The problem ::
Those lines of the data that hold the word "bookmarkId" are to be copied out.

________________

(** * lunix-monitor: the polling dashboard of the Lunix:TNG sensors

    A shallow embedding of [lunix-monitor.c].  The program keeps a global
    array of sixteen [sensor_data] records, polls the three character
    devices of every sensor with non-blocking reads, and redraws an ncurses
    table ten times a second until the operator presses [q].

    - C arrays are lists; every access is checked against the length of the
      array and an access outside it is a fault ([None]).
    - The program runs in a small monad: a computation either faults or
      returns a value together with the system and curses calls it made.
    - The operating system is a record of answers: what [open] returns for a
      path, what a [read] on a descriptor delivers during a given cycle of the
      main loop, which key [getch] reports in that cycle. *)

From Stdlib Require Import List ZArith Lia Bool Arith String Ascii DecimalString.
Import ListNotations.

(** ** Constants of the program *)

Definition MAX_SENSORS : nat := 16.
Definition BUF_SIZE : nat := 32.

Definition NUL : ascii := Ascii.zero.
Definition LF : ascii := "010"%char.

Definition is_nul (c : ascii) : bool := Ascii.eqb c NUL.
Definition is_lf (c : ascii) : bool := Ascii.eqb c LF.

(** ** Calls observed from outside *)

Inductive color := COLOR_BLACK | COLOR_RED | COLOR_GREEN | COLOR_YELLOW | COLOR_CYAN.

Inductive attr := COLOR_PAIR (n : nat) | A_BOLD | A_DIM | A_UNDERLINE.

Inductive event :=
| Initscr
| Cbreak
| Noecho
| Nodelay (on : bool)
| CursSet (visibility : nat)
| HasColors (answer : bool)
| StartColor
| InitPair (pair : nat) (fg bg : color)
| Getch (ch : Z)
| Open (path : string) (fd : Z)
| Read (fd : Z) (count : nat) (bytes : Z)
| Erase
| Attron (a : list attr)
| Attroff (a : list attr)
| Mvprintw (row col : nat) (text : string)
| Refresh
| Usleep (usec : Z)
| Close (fd : Z)
| Endwin.

(** ** The monad: fault, or a value and the calls made *)

Definition M (A : Type) : Type := option (A * list event).

Definition ret {A} (a : A) : M A := Some (a, []).

Definition bind {A B} (m : M A) (f : A -> M B) : M B :=
  match m with
  | None => None
  | Some (a, t1) =>
      match f a with
      | None => None
      | Some (b, t2) => Some (b, t1 ++ t2)
      end
  end.

Definition call (e : event) : M unit := Some (tt, [e]).

Definition lift {A} (o : option A) : M A :=
  match o with
  | Some a => ret a
  | None => None
  end.

Declare Scope monad_scope.
Delimit Scope monad_scope with monad.
Notation "x <- m ;; k" := (bind m (fun x => k))
  (at level 61, m at next level, right associativity) : monad_scope.
Notation "m ;;; k" := (bind m (fun _ => k))
  (at level 61, right associativity) : monad_scope.
Local Open Scope monad_scope.

(** [for (i = lo; i < lo + n; i++) body] over a state [s]. *)
Fixpoint for_loop {St} (i n : nat) (body : nat -> St -> M St) (s : St) : M St :=
  match n with
  | 0 => ret s
  | S n' => s' <- body i s ;; for_loop (S i) n' body s'
  end.

(** ** C arrays and the string routines the program calls *)

Definition load {A} (a : list A) (i : nat) : option A := nth_error a i.

Fixpoint store {A} (a : list A) (i : nat) (x : A) : option (list A) :=
  match a, i with
  | [], _ => None
  | _ :: a', 0 => Some (x :: a')
  | y :: a', S i' => option_map (cons y) (store a' i' x)
  end.

(** [strchr(s, c)]: the index of the first [c] of the string, [NULL] when
    the terminator comes first; running off the array is a fault. *)
Fixpoint strchr_from (s : list ascii) (i : nat) (c : ascii) : option (option nat) :=
  match s with
  | [] => None
  | x :: s' =>
      if Ascii.eqb x c then Some (Some i)
      else if is_nul x then Some None
      else strchr_from s' (S i) c
  end.

Definition strchr (s : list ascii) (c : ascii) : option (option nat) :=
  strchr_from s 0 c.

Fixpoint memset_nul (dst : list ascii) (n : nat) {struct n} : option (list ascii) :=
  match n with
  | 0 => Some dst
  | S n' =>
      match dst with
      | [] => None
      | _ :: dst' => option_map (cons NUL) (memset_nul dst' n')
      end
  end.

(** [strncpy(dst, src, n)]: copies the string, then fills up to [n] bytes
    with NUL; exactly [n] bytes of [dst] are written. *)
Fixpoint strncpy (dst src : list ascii) (n : nat) {struct n}
  : option (list ascii) :=
  match n with
  | 0 => Some dst
  | S n' =>
      match src with
      | [] => None
      | c :: src' =>
          if is_nul c then memset_nul dst (S n')
          else
            match dst with
            | [] => None
            | _ :: dst' => option_map (cons c) (strncpy dst' src' n')
            end
      end
  end.

(** The string held by a char array, as [printf("%s")] reads it: the bytes
    before the first NUL; an array without terminator is a fault. *)
Fixpoint c_chars (a : list ascii) : option (list ascii) :=
  match a with
  | [] => None
  | c :: a' => if is_nul c then Some [] else option_map (cons c) (c_chars a')
  end.

Definition c_str (a : list ascii) : option string :=
  option_map string_of_list_ascii (c_chars a).

(** ** The operating system *)

(** What one [read] on a device delivers: an error ([-1], for instance
    EAGAIN when nothing is ready), or the bytes the device has; no bytes is
    an end of stream and [read] returns 0. *)
Inductive response :=
| RError
| RData (payload : list ascii).

Record read_env := {
  garbage : nat -> ascii;   (* what the stack holds where temp_buf is put *)
  answer : response
}.

Record os := {
  os_open : string -> Z;              (* open(path, O_RDONLY | O_NONBLOCK) *)
  os_read : nat -> Z -> read_env;     (* a read on fd during cycle k *)
  os_getch : nat -> Z;                (* the key getch reports in cycle k *)
  os_has_colors : bool
}.

(** A local array that was not initialised. *)
Definition local_array (g : nat -> ascii) (size : nat) : list ascii :=
  map g (seq 0 size).

(** [read(fd, buf, count)]: at most [count] bytes are written at the start
    of [buf]; the number of bytes is returned. *)
Definition sys_read (r : response) (fd : Z) (buf : list ascii) (count : nat)
  : M (Z * list ascii) :=
  match r with
  | RError => call (Read fd count (-1)) ;;; ret ((-1)%Z, buf)
  | RData payload =>
      let d := firstn count payload in
      if List.length d <=? List.length buf then
        call (Read fd count (Z.of_nat (List.length d))) ;;;
        ret (Z.of_nat (List.length d), d ++ skipn (List.length d) buf)
      else None
  end.

(** ** try_read *)

Definition try_read (env : read_env) (fd : Z) (buffer : list ascii)
  : M (Z * list ascii) :=
  if (fd <? 0)%Z then ret (0%Z, buffer) else
  let temp_buf := local_array (garbage env) BUF_SIZE in
  r <- sys_read (answer env) fd temp_buf (BUF_SIZE - 1) ;;
  let '(bytes, temp_buf) := r in
  if (bytes >? 0)%Z then
    temp_buf <- lift (store temp_buf (Z.to_nat bytes) NUL) ;;
    newline <- lift (strchr temp_buf LF) ;;
    temp_buf <- match newline with
                | Some p => lift (store temp_buf p NUL)
                | None => ret temp_buf
                end ;;
    buffer <- lift (strncpy buffer temp_buf BUF_SIZE) ;;
    ret (1%Z, buffer)
  else ret (0%Z, buffer).

(** ** printf *)

Definition spaces (n : nat) : string := string_of_list_ascii (repeat " "%char n).
Definition zeros (n : nat) : string := string_of_list_ascii (repeat "0"%char n).

(** [%-ws]: left-aligned in a field of at least [w] characters. *)
Definition fmt_left (w : nat) (s : string) : string :=
  (s ++ spaces (w - String.length s))%string.

(** [%d] of a value that is not negative. *)
Definition fmt_d (n : nat) : string := NilZero.string_of_uint (Nat.to_uint n).

(** [%0wd] of a value that is not negative. *)
Definition fmt_0d (w n : nat) : string :=
  (zeros (w - String.length (fmt_d n)) ++ fmt_d n)%string.

(** [snprintf(dst, size, ...)] keeps at most [size - 1] characters. *)
Definition snprintf (size : nat) (s : string) : string := substring 0 (size - 1) s.

(** The field widths of the table: ["%-8s  %-12s  %-12s  %-12s"]. *)
Definition ID_WIDTH : nat := 8.
Definition VALUE_WIDTH : nat := 12.

(** ["%-12s  %-12s  %-12s"] *)
Definition fmt_values (a b c : string) : string :=
  (fmt_left VALUE_WIDTH a ++ "  " ++ fmt_left VALUE_WIDTH b ++ "  "
     ++ fmt_left VALUE_WIDTH c)%string.

(** ["%-8s  %-12s  %-12s  %-12s"] *)
Definition fmt_header (id a b c : string) : string :=
  (fmt_left ID_WIDTH id ++ "  " ++ fmt_values a b c)%string.

(** ** The sensors *)

Record sensor_data := {
  fd_batt : Z;
  fd_temp : Z;
  fd_light : Z;
  val_batt : list ascii;
  val_temp : list ascii;
  val_light : list ascii
}.

(** The global array, zeroed as every object of static storage is. *)
Definition sensors_bss : list sensor_data :=
  repeat {| fd_batt := 0; fd_temp := 0; fd_light := 0;
            val_batt := repeat NUL BUF_SIZE;
            val_temp := repeat NUL BUF_SIZE;
            val_light := repeat NUL BUF_SIZE |} MAX_SENSORS.

Inductive metric := Batt | Temp | Light.

Definition fd_of (m : metric) (s : sensor_data) : Z :=
  match m with Batt => fd_batt s | Temp => fd_temp s | Light => fd_light s end.
Lemma count_subtree (fuel : nat) :
  forall gx, In gx (groups st) -> (rank (Group.id gx) < fuel)%nat ->
             exists r,
               (forall y, r y = true <-> Descendant (groups st) (Group.id gx) y) /\
               getGroupTotalBookmarkCount fuel (Group.id gx) (getBookmarksGrouped st)
               = Some (List.length (filter (filedIn r) (bookmarks st))).
Proof.
  induction fuel as [|f IHf]; intros gx Hgx Hrank; [lia|].
  set (x := Group.id gx) in *.
  set (cs := sortBy sortGroups (filter (subGroupOf x) (groups st))).
  assert (Hx : truthy x = true) by now apply truthy_nonempty, ids_nonempty.
  assert (Hcs : forall c, In c cs <-> In c (groups st) /\ Group.parentId c = Some x).
  { intros c. unfold cs. rewrite sortBy_In, filter_In. unfold subGroupOf. split.
    - intros [Hc Hs]. split; [exact Hc|].
      destruct (Group.parentId c) as [p|]; [|discriminate].
      apply andb_prop in Hs as [_ Hs]. apply String.eqb_eq in Hs. now subst.
    - intros [Hc Hp]. split; [exact Hc|]. now rewrite Hp, Hx, String.eqb_refl. }
  assert (NDcs : NoDup cs).
  { unfold cs. apply (Permutation_NoDup (Permutation_sym (sortBy_perm _ _))).
    apply NoDup_filter. apply (NoDup_map_inv Group.id). exact unique_ids. }
  destruct (count_children f x IHf ltac:(lia) cs
              (List.length (filter (filedIn (fun y => String.eqb y x)) (bookmarks st)))
              NDcs (fun c Hc => proj1 (Hcs c) Hc)) as (R & HR & ER).
  exists (fun y => String.eqb y x || R y). split.
  - intros y. rewrite orb_true_iff, String.eqb_eq, HR. split.
    + intros [->|(c & Hc & Hd)]; [constructor|].
      apply Hcs in Hc as [Hc Hp].
      apply (Descendant_trans (groups st) x (Group.id c) y); [|exact Hd].
      apply Desc_child with (p := x); auto. constructor.
    + intros Hd. apply descendant_first_step in Hd as [->|(c & Hc & Hp & Hd)];
        [now left|].
      right. exists c. split; [|exact Hd]. apply Hcs. auto.
  - rewrite getGroupTotalBookmarkCount_step, groupedSubGroups_children.
    fold x. fold cs. rewrite groupedBookmarks_direct.
    + fold x. rewrite ER. f_equal. rewrite filedIn_union; [reflexivity|].
      intros y Hy HRy. apply String.eqb_eq in Hy. subst y.
      apply HR in HRy as (c & Hc & Hd). apply Hcs in Hc as [Hc Hp].
      apply (Descendant_rank (groups st) rank rank_parent) in Hd.
      specialize (rank_parent c x Hc Hp). lia.
    + apply existsb_exists. exists gx. split; [exact Hgx | apply String.eqb_refl].
Qed.

End CountForest.

(** X17. On a group list with distinct non-empty ids and without a cycle,
    the count that the tree view shows for a group
    ([getGroupTotalBookmarkCount] on the result of [getBookmarksGrouped])
    is the number of bookmarks filed under the group or under one of its
    descendants. *)
Theorem getGroupTotalBookmarkCount_counts_subtree (st : State) (group : Group.t) :
  In group (groups st) -> UniqueIds (groups st) -> Acyclic (groups st) ->
  (forall g, In g (groups st) -> Group.id g <> "") ->
  exists below n,
    (forall y, below y = true <-> Descendant (groups st) (Group.id group) y) /\
    forall fuel, (n <= fuel)%nat ->
      getGroupTotalBookmarkCount fuel (Group.id group) (getBookmarksGrouped st)
      = Some (List.length (filter (filedIn below) (bookmarks st))).
Proof.
  intros Hg Hu [rank Hrank] Hne.
  destruct (count_subtree st rank Hrank Hu Hne (S (rank (Group.id group))) group Hg
              (le_n _)) as (below & Hb & _).
  exists below, (S (rank (Group.id group))). split; [exact Hb|].
  intros fuel Hf.
  destruct (count_subtree st rank Hrank Hu Hne fuel group Hg Hf) as (r & Hr & ->).
  f_equal. f_equal. apply filedIn_ext. intros y. now rewrite Hr, Hb.
Qed.

Lemma getGroupTotalBookmarkCount_counts_subtree_witness :
  let grp i n p := Group.mk i n false 1%Z p (Some 1%Z) in
  let bm i g := Bookmark.mk i i "a.ts" 1%Z 0%Z None 1%Z g (Some 0%Z) in
  let work := grp "w" "Work" None in
  let api := grp "a" "Api" (Some "w") in
  let home := grp "h" "Home" None in
  let st := mkState [bm "b1" (Some "a"); bm "b2" (Some "w"); bm "b3" (Some "h");
                     bm "b4" None] [work; api; home] in
  exists below n,
    (forall y, below y = true <-> Descendant (groups st) "w" y) /\
    forall fuel, (n <= fuel)%nat ->
      getGroupTotalBookmarkCount fuel "w" (getBookmarksGrouped st)
      = Some (List.length (filter (filedIn below) (bookmarks st))).
Proof.
  intros grp bm work api home st.
  apply (getGroupTotalBookmarkCount_counts_subtree st work).
  - simpl. auto.
  - unfold UniqueIds. simpl. repeat constructor; simpl; intuition discriminate.
  - exists (fun s => if String.eqb s "w" then 1%nat else 0%nat).
    intros g p [<-|[<-|[<-|[]]]]; simpl; intros E; inversion E; subst; simpl; lia.
  - intros g [<-|[<-|[<-|[]]]]; discriminate.
Defined.

(** ** Edits of one bookmark *)

Lemma find_bookmark_none (x : string) (bs : list Bookmark.t) :
  (forall b, In b bs -> Bookmark.id b <> x) ->
  find (fun b => String.eqb (Bookmark.id b) x) bs = None.
Proof.
  intros H. destruct (find _ bs) as [b|] eqn:E; [|reflexivity].
  apply find_some in E as [Hin Hid]. apply String.eqb_eq in Hid.
  now destruct (H b Hin).
Qed.

(** X18. [moveBookmarkToGroup], [setBookmarkPriority] and [renameBookmark]
    leave the state alone when no bookmark has the id ([renameBookmark]
    then returns [false]); otherwise each changes one field of the first
    bookmark with that id, the group, the priority or the label, and
    nothing else, whatever the new value: the group need not exist and the
    label may be empty. *)
Theorem bookmark_edits_touch_one_field (bookmarkId : string) (st : State) :
  ((forall b, In b (bookmarks st) -> Bookmark.id b <> bookmarkId) ->
   (forall g, moveBookmarkToGroup bookmarkId g st = st) /\
   (forall p, setBookmarkPriority bookmarkId p st = st) /\
   (forall l, renameBookmark bookmarkId l st = (false, st))) /\
  (forall b,
     find (fun b => String.eqb (Bookmark.id b) bookmarkId) (bookmarks st) = Some b ->
     exists front back,
       bookmarks st = front ++ b :: back /\
       (forall x, In x front -> Bookmark.id x <> bookmarkId) /\
       (forall g, moveBookmarkToGroup bookmarkId g st
                  = mkState (front ++ Bookmark.setGroupId g b :: back) (groups st)) /\
       (forall p, setBookmarkPriority bookmarkId p st
                  = mkState (front ++ Bookmark.setPriority (Some p) b :: back)
                            (groups st)) /\
       (forall l, renameBookmark bookmarkId l st
                  = (true, mkState (front ++ relabelled l b :: back) (groups st)))).
Proof.
  unfold moveBookmarkToGroup, setBookmarkPriority, renameBookmark. split.
  - intros H. rewrite (find_bookmark_none _ _ H). auto.
  - intros b Ef. rewrite Ef.
    destruct (updFirst_split _ (fun x => x) _ _ Ef) as (front & back & E & Hfront & _).
    assert (Pb : String.eqb (Bookmark.id b) bookmarkId = true)
      by (apply find_some in Ef; tauto).
    exists front, back. split; [exact E|].
    split; [intros x Hx; now apply String.eqb_neq, Hfront|].
    unfold withBookmarks. rewrite E.
    repeat split; intros; now rewrite updFirst_at_split.
Qed.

________________

Answer section ::
Theorem bookmark_edits_touch_one_field (bookmarkId : string) (st : State) :
  ((forall b, In b (bookmarks st) -> Bookmark.id b <> bookmarkId) ->
   (forall g, moveBookmarkToGroup bookmarkId g st = st) /\
   (forall p, setBookmarkPriority bookmarkId p st = st) /\
   (forall l, renameBookmark bookmarkId l st = (false, st))) /\
     find (fun b => String.eqb (Bookmark.id b) bookmarkId) (bookmarks st) = Some b ->
       (forall x, In x front -> Bookmark.id x <> bookmarkId) /\
       (forall g, moveBookmarkToGroup bookmarkId g st
       (forall p, setBookmarkPriority bookmarkId p st
       (forall l, renameBookmark bookmarkId l st
    assert (Pb : String.eqb (Bookmark.id b) bookmarkId = true)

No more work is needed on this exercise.